42% of savers say pension changes have made them ‘switch off’

Four in ten pension savers say the constant changes to pensions has led to them switching off from the topic, research from Prudential has found.

The survey of over 850 people over the age of 55 found that, two years on from the launch of the pension freedoms, more than three-quarters (77 per cent) want an end to any further changes to pension rules. Two out of three (67 per cent) say they are confused by the reforms launched in April 2015.

The confusion is evident in the tax the Treasury has raised in relation to the pension freedoms, Prudential says. It was initially estimated that the changes would mean a total of £900m being paid in the tax years 2015-16 and 2016. In fact, a total of £2.6bn in tax is now expected to be paid.

Furthermore, the new freedoms are having an impact in other ways, with 9 per cent of over-55s stating that they have made changes to their retirement as a result of the reforms. Interest in receiving financial advice has been increasing with a fifth of retirement savers (21 per cent) saying they are taking financial advice, while a further 9 per cent either planning to or have done so for the first time.

Those surveyed believe that additional support for savers in terms of advice and guidance would encourage them to save more – 36 per cent say walk-in financial guidance centres would boost saving while nearly a third (31 per cent) would back a tax break for savers taking face-to-face professional financial advice.

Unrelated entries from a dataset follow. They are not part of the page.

Definition UseAnonVote (ctx : Ctx) : M unit :=
  let* transientMap := orFail (GetTransient ctx) ErrTransient in
  let* transientOptionJSON := orFail (transientMap !! "option") ErrTransientKey in
  match jsonUnmarshalAnonVote transientOptionJSON with
  | JErr => fail ErrTransientUnmarshal
  | JNull => panic
  | JVal vote =>
      let* tread := QueryAnonThread (ThreadID vote) in
      if decide (AStatus tread ≠ "open") then fail ErrNotOpen else
      let* collection := getCollectionName ctx in
      let* userID := orFail (enrollmentID ctx) ErrEnrollmentID in
      let* voteKey := orFail (CreateCompositeKey voteKeyType
                                [ThreadID vote; TxID vote; collection; userID])
                             ErrCompositeKey in
      let* data := GetState voteKey in
      match data with
      | None => fail ErrVoteDoesNotExist
      | Some d =>
          if lenIs5 d then fail ErrVoteAlreadyUsed else
          if negb (contains (AOptions tread) (Option vote)) then fail ErrUnexpectedOption else
          let calculatedVoteJSONHash := sha256Base64 transientOptionJSON in
          let tread' := mkAnonThread (ACategory tread) (ATheme tread) (ADescription tread)
                          (ACreator tread) (Votes tread ++ [calculatedVoteJSONHash])
                          (AOptions tread) (AWinOption tread) (AStatus tread) in
          PutState (ThreadID vote) (VAnonThread tread') ;;
          PutState voteKey (VBytes "false") ;;
          SetEvent ("UseAnonVote " +:+ ThreadID vote) (VAnonThread tread')
      end
  end.

Definition EndAnonThread (ctx : Ctx) : M unit :=
  let* transientMap := orFail (GetTransient ctx) ErrTransient in
  let* transientEndDataJSON := orFail (transientMap !! "option") ErrTransientKey in
  match jsonUnmarshalEndData transientEndDataJSON with
  | JErr => fail ErrTransientUnmarshal
  | JNull => panic
  | JVal endData =>
      let* thread := QueryAnonThread (EThreadID endData) in
      let* clientID := GetSubmittingClientIdentity ctx in
      if decide (ACreator thread ≠ clientID) then fail ErrEndOnlyByCreator else
      if decide (AStatus thread ≠ "open") then fail ErrCloseNotOpen else
      let st := revealVotes (rangeOrder ctx) (EThreadID endData) (Votes thread)
                            (VoteTxs endData) (Keys endData) (0, AOptions thread) in
      let winOptions := winnerScan (rangeMap (rangeOrder ctx st.1) st.2) in
      let thread' := mkAnonThread (ACategory thread) (ATheme thread) (ADescription thread)
                       (ACreator thread) (Votes thread) st.2 winOptions "closed" in
      PutState (EThreadID endData) (VAnonThread thread') ;;
      SetEvent ("EndAnonThread " +:+ EThreadID endData) (VAnonThread thread')
  end.

End ops.
End Anon2.

(** ** A stub for running the contracts on concrete inputs

    Composite keys are built the way the ledger builds them: the object
    type and every attribute are followed by the zero byte, after a
    leading zero byte, and a component that holds the zero byte is
    refused.  Payloads are encoded as their fields separated by a bar,
    lists as their elements separated by a comma, and the identity takes
    the place of the hash. *)

Definition nul : ascii := ascii_of_nat 0.

Fixpoint hasNul (s : string) : bool :=
  match s with
  | EmptyString => false
  | String c s' => if decide (c = nul) then true else hasNul s'
  end.

Definition fabricCompositeKey (objectType : string) (attributes : list string)
  : option string :=
  if forallb (λ s, negb (hasNul s)) (objectType :: attributes)
  then Some (foldl (λ ck att, ck +:+ att +:+ String nul "")
                   (String nul "" +:+ objectType +:+ String nul "") attributes)
  else None.

(** [splitOn sep s]: the fields of [s] between the separators. *)
Fixpoint splitOn (sep : ascii) (s : string) : list string :=
  match s with
  | EmptyString => [""]
  | String c s' =>
      if decide (c = sep) then "" :: splitOn sep s'
      else match splitOn sep s' with
           | [] => [String c ""]
           | f :: fs => String c f :: fs
           end
  end.

Definition joinWith (sep : string) (l : list string) : string :=
  match l with
  | [] => ""
  | x :: l' => foldl (λ acc y, acc +:+ sep +:+ y) x l'
  end.

Definition splitList (s : string) : list string :=
  if decide (s = "") then [] else splitOn ","%char s.

Definition testMarshalAnonVote (v : AnonVote) : bytes :=
  joinWith "|" [ThreadID v; TxID v; Option v; PrivateKey v].

Definition testUnmarshalAnonVote (b : bytes) : json_result AnonVote :=
  match splitOn "|"%char b with
  | [t; x; o; k] => JVal (mkAnonVote t x o k)
  | _ => JErr
  end.

Definition testUnmarshalEndData (b : bytes) : json_result EndData :=
  match splitOn "|"%char b with
  | [t; ks; xs] => JVal (mkEndData t (splitList ks) (splitList xs))
  | _ => JErr
  end.

Definition testStub : Stub := {|
  CreateCompositeKey := fabricCompositeKey;
  jsonUnmarshalAnonVote := testUnmarshalAnonVote;
  jsonMarshalAnonVote := testMarshalAnonVote;
  jsonUnmarshalEndData := testUnmarshalEndData;
  sha256Base64 := λ b, b
|}.

(** A context with every platform call answering. *)
Definition testCtx (args : list string) (txID client org user : string)
    (transient : gmap string bytes) (order : nat → list string) : Ctx :=
  mkCtx args txID (Some client) (Some org) (Some ("_implicit_org_" +:+ org)) (Some user)
        (Some transient) (λ _ _, true) order.

(** ** Specification of the winner loop *)

(** The largest vote count among the enumerated options, 0 when there is
    none. *)
Definition maxVotes (kvs : list (string * list string)) : nat :=
  foldr (λ kv m, length kv.2 `max` m) 0 kvs.

(** The labels whose vote count is the largest, in enumeration order. *)
Definition pluralityWinners (kvs : list (string * list string)) : list string :=
  (filter (λ kv, length kv.2 = maxVotes kvs) kvs).*1.

(** The vote list of [k] is at least as long as that of every option. *)
Definition attainsMax (options : gmap string (list string)) (k : string) : Prop :=
  ∃ v, options !! k = Some v ∧
       ∀ k' v', options !! k' = Some v' → length v' ≤ length v.

(** ** Specification of the reveal loop *)

(** The options map after [c o] markers were appended to every option
    [o]. *)
Definition tallied (options : gmap string (list string)) (c : string → nat)
  : gmap string (list string) :=
  map_imap (λ o l, Some (l ++ replicate (c o) "vote")) options.

Section matches.
Context {stub : Stub}.

(** The candidate triple (commitment, (transaction, key)) matches for the
    option [o]: the hash of the rebuilt payload is the commitment. *)
Definition matches (threadID o : string) (c : string * (string * string)) : Prop :=
  calculatedVoteJSONHash threadID c.2.1 o c.2.2 = c.1.

#[global] Instance matches_dec threadID o c : Decision (matches threadID o c) :=
  decide (calculatedVoteJSONHash threadID c.2.1 o c.2.2 = c.1).

(** The number of matching triples of the cross-product for the option
    [o]; an element that occurs twice in a list counts twice. *)
Definition matchCount (threadID : string) (votes txs keys : list string) (o : string) : nat :=
  length (filter (matches threadID o) (list_prod votes (list_prod txs keys))).

(** One candidate: 1 when it matches, 0 otherwise. *)
Definition keyHit (threadID vote tx o key : string) : nat :=
  if decide (calculatedVoteJSONHash threadID tx o key = vote) then 1 else 0.

(** The number of [range]s over the options map the reveal loop does:
    one per candidate (commitment, transaction, key). *)
Definition revealRanges (votes txs keys : list string) : nat :=
  length votes * (length txs * length keys).

(** The reveal payload of an invocation, when it decodes. *)
Definition endDataOf (ctx : Ctx) : option EndData :=
  match GetTransient ctx with
  | Some transientMap =>
      match transientMap !! "option" with
      | Some transientEndDataJSON =>
          match jsonUnmarshalEndData transientEndDataJSON with
          | JVal endData => Some endData
          | _ => None
          end
      | None => None
      end
  | None => None
  end.

End matches.

(** The same invocation with another enumeration order of the maps. *)
Definition withOrder (ctx : Ctx) (order : nat → list string) : Ctx :=
  mkCtx (GetStringArgs ctx) (GetTxID ctx) (submittingClientIdentity ctx) (mspID ctx)
        (collectionName ctx) (enrollmentID ctx) (GetTransient ctx) (endorsement ctx) order.

(** The same invocation with other arguments. *)
Definition withArgs (ctx : Ctx) (args : list string) : Ctx :=
  mkCtx args (GetTxID ctx) (submittingClientIdentity ctx) (mspID ctx)
        (collectionName ctx) (enrollmentID ctx) (GetTransient ctx) (endorsement ctx)
        (rangeOrder ctx).

(** ** Comparing two runs of a close operation *)

(** Two stored values that are equal but for the order of the winners,
    which hold the same labels, each once. *)
Definition sameUpToWinnerOrder (v1 v2 : Value) : Prop :=
  match v1, v2 with
  | VThread t1, VThread t2 =>
      Category t1 = Category t2 ∧ Theme t1 = Theme t2 ∧
      Description t1 = Description t2 ∧ Creator t1 = Creator t2 ∧
      Options t1 = Options t2 ∧ WinOption t1 ≡ₚ WinOption t2 ∧
      NoDup (WinOption t1) ∧ NoDup (WinOption t2) ∧
      Status t1 = Status t2
  | VAnonThread t1, VAnonThread t2 =>
      ACategory t1 = ACategory t2 ∧ ATheme t1 = ATheme t2 ∧
      ADescription t1 = ADescription t2 ∧ ACreator t1 = ACreator t2 ∧
      Votes t1 = Votes t2 ∧ AOptions t1 = AOptions t2 ∧
      AWinOption t1 ≡ₚ AWinOption t2 ∧
      NoDup (AWinOption t1) ∧ NoDup (AWinOption t2) ∧ AStatus t1 = AStatus t2
  | _, _ => v1 = v2
  end.

Definition sameEntry (e1 e2 : string * Value) : Prop :=
  e1.1 = e2.1 ∧ sameUpToWinnerOrder e1.2 e2.2.

(** Two runs end alike and write and emit the same entries, but for the
    order of the winners. *)
Definition sameClose (r1 r2 : outcome unit * Effects) : Prop :=
  r1.1 = r2.1 ∧
  Forall2 sameEntry (writes r1.2) (writes r2.2) ∧
  Forall2 sameEntry (events r1.2) (events r2.2).

(** ** The contracts as state machines over the ledger *)

(** A call of one of the four operations of a public contract. *)
Inductive call :=
  | CallCreateThread
  | CallCreateVote (threadID userID : string)
  | CallUseVote (threadID txID option : string)
  | CallEndThread (threadID : string).

Section machines.
Context {stub : Stub}.

Definition publicRun (ctx : Ctx) (c : call) : M unit :=
  match c with
  | CallCreateThread => Public.CreateThread ctx
  | CallCreateVote threadID userID => Public.CreateVote ctx threadID userID ;; ret ()
  | CallUseVote threadID txID option => Public.UseVote ctx threadID txID option
  | CallEndThread threadID => Public.EndThread ctx threadID
  end.

(** [CreateVote] of the plain contract takes no recipient. *)
Definition plainRun (ctx : Ctx) (c : call) : M unit :=
  match c with
  | CallCreateThread => Plain.CreateThread ctx
  | CallCreateVote threadID _ => Plain.CreateVote ctx threadID ;; ret ()
  | CallUseVote threadID txID option => Plain.UseVote ctx threadID txID option
  | CallEndThread threadID => Plain.EndThread ctx threadID
  end.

However, concerns that pension rules may change again in the future persist, with 81 per cent of over-55s worried that the State Pension might be reduced and 57 per cent concerned it will be abolished. Nearly two out of three (63 per cent) also believe that tax relief on pension contributions will be reduced at some time in the future.

Commenting, Prudential retirement income expert Vince Smith-Hughes said: “Nearly 550,000 people have accessed more than £9.2bn in funds since the launch of pension freedoms, demonstrating that there is popular demand for the increased flexibility brought about by the reforms. However, two years on from the introduction of the new rules there is also widespread confusion with two out of three over-55s admitting they don’t fully understand the reforms. This lack of understanding may be a contributing factor in pension-related tax paid to the Treasury being higher than originally expected.

“That underlines the importance of advice and guidance in ensuring that the pension freedoms are a long-term success and it is encouraging that many savers recognise how advice can help them to make the most of their retirement pot. The pension freedoms provide a framework of rules but it is down to individuals to seek help where needed to enable them to plan how to meet their financial goals. Saving as much as possible as early as possible during your working life is the first step towards having sufficient income for a happy retirement.”

The Prudential research found that over-55s would value support from their employers in tackling retirement planning. About 21 per cent say access to financial advice at work would help them save more, while 20 per cent would back having retirement planning seminars at work.